Le Tribunal administratif du travail avait ordonné aux grutiers au travail le 21 juin sous peine de sanctions. Alors, les chefs des deux centrales qui regroupent les syndicats de grutiers, la FTQ-Construction et le Conseil provincial du Québec des métiers de la construction, se sont empressés de sommer les grévistes de retourner au travail (1), ce qui a été obtenu le 25 juin. Les bureaucrates ont assurées les grutiers qu’ils soutenaient leurs revendications, mais qu’il faudrait utiliser « d’autres moyens » pour les défendre ! Une preuve supplémentaire du rôle traître des appareils syndicaux actuels qui cherchent par tous les moyens à défendre le système capitaliste malgré quelques déclarations creuses et symboliques pour duper les travailleurs et les travailleuses de base.

Depuis la fin de la grève, la Commission de la construction du Québec cherche par tous les moyens à noircir la lutte des grutiers en alléguant de menaces et d’une intimidation qui auraient été perpétrées par des militants syndicaux pour forcer la grève. Le 4 juillet, il y avait déjà 650 enquêtes menées par le CCQ. Le gouvernement fait toujours peser des menaces d’amendes sur le syndicat, pouvant aller jusqu’à 80 000$ par jour de grève « illégale ».

Le mouvement des grutiers québécois est un exemple à suivre pour l’ensemble de la classe ouvrière canadienne. La cause qu’ils défendent, au sujet de la santé et de la sécurité au travail, concerne tous les travailleurs et les travailleuses et n’a rien à voir avec un quelconque corporatisme contrairement aux accusations scandaleuses de Lemieux. La classe ouvrière au Québec et dans le reste du Canada doit se libérer du carcan des lois et réglementations bourgeoises qui entravent par tous les moyens possibles le droit de grève.

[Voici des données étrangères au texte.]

(** X7: a call changes the temporary series in one of two ways only: it
    empties it, or, on the line feed of a line received in state
    [ReceivingSeries], it appends one point to it.  Points already there
    are never changed, reordered or removed one by one. *)
Theorem temp_series_step (c : ascii) (m : MeasurementDataManager) :
  let m' := snd (processReceivedChar c m) in
  tempSeries_ m' = tempSeries_ m \/
  tempSeries_ m' = emptySeries \/
  (c = LF /\ state_ m = ReceivingSeries /\
   exists x y, tempSeries_ m' = addPoint x y (tempSeries_ m)).
Proof.
  cbv zeta.
  destruct (process_cases c m)
    as [(_ & _ & _ & Em) | [(_ & _ & Em) | [(_ & _ & _ & _ & Em)
      | [(_ & _ & _ & _ & Em) | [(_ & _ & _ & Em)
      | [(_ & _ & _ & _ & _ & Em) | (Hc & Hs & x & y & _ & _ & Em)]]]]]];
    rewrite Em; auto.
  right. right. split; [exact Hc|]. split; [exact Hs|].
  exists x, y. reflexivity.
Qed.

(** ** The parser and the completed collection *)

Lemma process_frame (c : ascii) (m1 m2 : MeasurementDataManager) :
  parser_part m1 = parser_part m2 ->
  fst (processReceivedChar c m1) = fst (processReceivedChar c m2) /\
  parser_part (snd (processReceivedChar c m1)) =
    parser_part (snd (processReceivedChar c m2)).
Proof.
  destruct m1 as [st1 cur1 temp1 done1], m2 as [st2 cur2 temp2 done2].
  unfold parser_part. cbn [state_ currentLine_ tempSeries_].
  intros H. injection H as -> -> ->.
  unfold processReceivedChar. cbn [currentLine_].
  destruct (Ascii.eqb c LF).
  - unfold handleCompletedLine, parseDataLine.
    cbn [state_ currentLine_ tempSeries_ series_].
    destruct (trim cur2) as [|a line]; [split; reflexivity|].
    repeat match goal with
      | |- context [if ?b then _ else _] => destruct b
      | |- context [match extract_two ?x with _ => _ end] =>
          destruct (extract_two x) as [[? ?]|]
      end; split; reflexivity.
  - destruct (negb (Ascii.eqb c CR)); split; reflexivity.
Qed.

(** X8: reception does not look at the completed collection: two managers
    that differ in their completed series only give, on the same bytes, the
    same results, byte for byte, and end with the same state, line buffer
    and temporary series.  Removing completed series while a series is
    being received therefore does not disturb it. *)
Theorem reception_ignores_completed (bytes : std_string)
    (m1 m2 : MeasurementDataManager) :
  parser_part m1 = parser_part m2 ->
  fst (feed bytes m1) = fst (feed bytes m2) /\
  parser_part (snd (feed bytes m1)) = parser_part (snd (feed bytes m2)).
Proof.
  revert m1 m2. induction bytes as [|c bytes IH]; intros m1 m2 H.
  - split; [reflexivity | exact H].
  - rewrite !feed_cons. cbn [fst snd].
    destruct (process_frame c m1 m2 H) as [Er Ep].
    destruct (IH _ _ Ep) as [Ers Em].
    rewrite Er, Ers. split; [reflexivity | exact Em].
Qed.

Le Collectif Révolution Permanente au Canada revendique l’abolition de toutes ces dispositions anti-ouvrières, comme premier pas vers l’intensification de la lutte de classes. Nous préconisons aussi la lutte contre les bureaucrates corrompus au sein des organisations syndicales et l’unification syndicale dans une confédération pancanadienne, démocratique et de lutte de classe. Pour cela, il faut créer un parti ouvrier révolutionnaire et internationaliste, seul véhicule permettant la victoire des luttes ouvrières et de la révolution socialiste pour en finir avec ce système basé sur la recherche du profit maximum et l’exploitation de la majorité par une infime minorité d’exploiteurs.